Oil (sp. gr.= 0.8) flows smoothly through the circular reducing section shown at 3 ft^3/s. If the entering and leaving velocity profiles are uniform, estimate the force which must be applied to the reducer to hold it in place.
When Fluid is entering the pipe: P= 50 psig
Diameter of the pipe= 12 in.
Fluid leaving the pipe: P= 5 psig
Diameter of the pipe= 2.5 in.
To estimate the force required to hold the reducer in place, we need to calculate the change in momentum of the fluid as it passes through the reducer.

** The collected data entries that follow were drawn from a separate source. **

(** X9.  [set_strobe_enable] records the enable as 0 or 1, always turns the
    duration timer on, turns the wait timer on only in software mode and only
    when the low bit of its argument is set (the one-bit field keeps that
    bit), and changes neither the dividers of the two timers nor the trigger
    mode nor the gate interrupt enable. *)
Theorem set_strobe_enable_effect (enable : Z) (m : machine) :
  let m' := set_strobe_enable enable m in
  strobe_enabled m' = (if enable =? 0 then 0 else 1)
  /\ ON_bit (T4CON m') = true
  /\ ON_bit (T2CON m') = (trigger_mode m =? 0) && Z.odd enable
  /\ wait_timer_scalers m' = wait_timer_scalers m
  /\ duration_timer_scalers m' = duration_timer_scalers m
  /\ trigger_mode m' = trigger_mode m /\ TMR1IE m' = TMR1IE m.
Proof.
  cbv zeta. destruct (set_strobe_enable_ON_bits enable m) as [O2 O4].
  split; [| split; [exact O4 | split; [exact O2 |]]].
  - unfold set_strobe_enable. cbv zeta. destruct (trigger_mode _ =? 0);
      reflexivity.
  - unfold set_strobe_enable. cbv zeta.
    change (trigger_mode (upd_strobe_enabled (if enable =? 0 then 0 else 1) m))
      with (trigger_mode m).
    destruct (with_ON_bit_spec 1 (T4CON m)) as (_ & P4 & Q4).
    destruct (with_ON_bit_spec enable (T2CON m)) as (_ & P2 & Q2).
    destruct (with_ON_bit_spec 0 (T2CON m)) as (_ & P2' & Q2').
    unfold wait_timer_scalers, duration_timer_scalers.
    destruct (trigger_mode m =? 0);
      repeat split; cbn; try reflexivity; f_equal; assumption.
Qed.

(** Case analysis on the packet type and size, as the [switch] does. *)
Ltac dispatch_cases p :=
  unfold dispatch, status_only;
  destruct (packet_type p =? 0) eqn:?;
  [| destruct (packet_type p =? PACKET_TYPE_SET_STROBE_ENABLE) eqn:?;
     [ destruct (packet_data_size p =? 1) eqn:?
     | destruct (packet_type p =? PACKET_TYPE_SET_STROBE_TIMING) eqn:?;
       [ destruct (packet_data_size p =? 8) eqn:?
       | destruct (packet_type p =? PACKET_TYPE_SET_STROBE_HOLD) eqn:?;
         [ destruct (packet_data_size p =? 1) eqn:?
         | destruct (packet_type p =? PACKET_TYPE_GET_CAM_READ_TIME) eqn:?;
           [ destruct (packet_data_size p =? 0) eqn:?
           | destruct (packet_type p =? PACKET_TYPE_SET_TRIGGER_MODE) eqn:?;
             [ destruct (packet_data_size p =? 1) eqn:? | ] ] ] ] ] ].

Lemma le_word32_nonneg (b0 b1 b2 b3 : Z) : 0 <= le_word32 b0 b1 b2 b3.
Proof.
  assert (Hu : forall b, 0 <= u8 b)
    by (intros b; unfold u8; apply Z.mod_pos_bound; reflexivity).
  unfold le_word32.
  repeat (apply Z.lor_nonneg; split); try apply Z.shiftl_nonneg; apply Hu.
Qed.

Section HostCommands.

Variable stack : timing_frame.
Variables ERR_OK ERR_PACKET_INVALID : Z.


Lemma set_strobe_timing_ON_bits (w d : Z) (m : machine) :
  0 <= w -> 0 <= d ->
  ON_bit (T2CON (snd (set_strobe_timing stack w d m))) = ON_bit (T2CON m)
  /\ ON_bit (T4CON (snd (set_strobe_timing stack w d m))) = ON_bit (T4CON m).
Proof.
  intros Hw Hd.
  destruct (set_strobe_timing_guard stack w d m) as (_ & _ & Hzero & Hboth).
  cbv zeta in Hzero, Hboth.
  destruct (Z.eq_dec (fst (find_scalers_time w (wait_scalers stack))) 0)
    as [Hwz | Hwn]; [rewrite Hzero by (now left); now split |].
  destruct (Z.eq_dec (fst (find_scalers_time d (duration_scalers stack))) 0)
    as [Hdz | Hdn]; [rewrite Hzero by (now right); now split |].
  rewrite (Hboth Hwn Hdn).
  destruct (find_scalers_time_nonzero_form w _ Hw Hwn)
    as (pw & qw & rw & Hpw & Hqw & Hrw & Efw).
  destruct (find_scalers_time_nonzero_form d _ Hd Hdn)
    as (pd & qd & rd & Hpd & Hqd & Hrd & Efd).
  rewrite Efw, Efd. cbn [snd].
  split.
  - apply (con_value_decode (T2CON m) (Scalers pw (qw - 1) (rw - 1)));
      cbn [prescale postscale]; lia.
  - apply (con_value_decode (T4CON m) (Scalers pd (qd - 1) (rd - 1)));
      cbn [prescale postscale]; lia.
Qed.

(** X10.  A host command turns a stopped wait timer on only if it is a
    well-sized SET_STROBE_ENABLE with a nonzero payload byte received in
    software trigger mode; in hardware mode no command starts it. *)
Theorem wait_timer_started_only_by_enable (p : packet) (m : machine) :
  ON_bit (T2CON m) = false ->
  ON_bit (T2CON (fst (dispatch stack ERR_OK ERR_PACKET_INVALID p m))) = true ->
  packet_type p = PACKET_TYPE_SET_STROBE_ENABLE
  /\ packet_data_size p = 1
  /\ data_byte p 0 <> 0
  /\ trigger_mode m = 0.
Proof.
  intros Hoff.
  dispatch_cases p; cbn [fst]; intros Hon;
    lazymatch type of Hon with
    | context [set_strobe_enable] =>
        destruct (set_strobe_enable_ON_bits
                    (if data_byte p 0 =? 0 then 0 else 1) m) as [O2 _];
        rewrite O2 in Hon; apply andb_prop in Hon as [Hm Hodd];
        destruct (Z.eqb_spec (data_byte p 0) 0) as [Hb | Hb];
        [discriminate Hodd |];
        repeat split; try assumption; now apply Z.eqb_eq
    | context [set_strobe_timing] =>
        destruct (set_strobe_timing_ON_bits
                    (le_word32 (data_byte p 0) (data_byte p 1)
                       (data_byte p 2) (data_byte p 3))
                    (le_word32 (data_byte p 4) (data_byte p 5)
                       (data_byte p 6) (data_byte p 7)) m
                    (le_word32_nonneg _ _ _ _) (le_word32_nonneg _ _ _ _))
          as [H2 _];
        destruct (set_strobe_timing stack _ _ m) as [[wns dns] m1];
        cbn [fst snd T2CON upd_return_buf] in *; congruence
    | _ =>
        exfalso; unfold set_strobe_hold, set_trigger_mode in Hon;
        cbv zeta in Hon; try destruct (trigger_mode _ =? 1);
        cbn [T2CON upd_TMR1IF upd_TMR1IE upd_trigger_mode upd_LC3G3POL
               upd_return_buf] in Hon;
        congruence
    end.
Qed.

End HostCommands.

Lemma mode_consistent_fields (m m' : machine) :
  mode_fields m' = mode_fields m -> mode_consistent m -> mode_consistent m'.
Proof.
  unfold mode_fields, mode_consistent. intros H. injection H as -> -> ->.
  trivial.
Qed.

Section MainLoop.

Variable stack : timing_frame.
Variables ERR_OK ERR_PACKET_INVALID : Z.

1. Calculate the mass flow rate of the fluid:
The mass flow rate (ṁ) can be calculated using the equation:
ṁ = ρ * A * V
Where:
ρ is the density of the fluid (given as specific gravity),
A is the cross-sectional area of the pipe, and
V is the velocity of the fluid.
Given:
Specific gravity (SG) = 0.8
Density of water (ρw) = 62.4 lbs/ft^3
To find the density of the fluid, we use the formula:
ρ = SG * ρw
Now, let's calculate the mass flow rate:
ρ = 0.8 * 62.4 lbs/ft^3 = 49.92 lbs/ft^3
For the entering pipe:
Diameter (De) = 12 in = 1 ft
Area (Ae) = (π/4) * (De)^2 = (π/4) * (1 ft)^2 = π/4 ft^2
Velocity (Ve) = ṁ / (ρ * Ae) = 3 ft^3/s / (49.92 lbs/ft^3 * π/4 ft^2) = 0.1914 ft/s
For the leaving pipe:
Diameter (Dl) = 2.5 in = 0.2083 ft
Area (Al) = (π/4) * (Dl)^2 = (π/4) * (0.2083 ft)^2 = 0.0342 ft^2
Velocity (Vl) = ṁ / (ρ * Al) = 3 ft^3/s / (49.92 lbs/ft^3 * 0.0342 ft^2) = 1.078 ft/s
2. Calculate the change in momentum of the fluid:
The change in momentum (Δp) can be calculated using the equation:
Δp = ρ * (Vl - Ve)
Δp = 49.92 lbs/ft^3 * (1.078 ft/s - 0.1914 ft/s) = 49.92 lbs/ft^3 * 0.8866 ft/s = 44.2 lbs/ft^2
3. Convert the force from area to total force:
The force required to hold the reducer in place can be calculated by multiplying the change in momentum by the cross-sectional area of the outlet pipe.
Area (Al) = 0.0342 ft^2
Force = Δp * Al = 44.2 lbs/ft^2 * 0.0342 ft^2 = 1.509 lbs
Therefore, the force required to hold the reducer in place is approximately 1.509 pounds.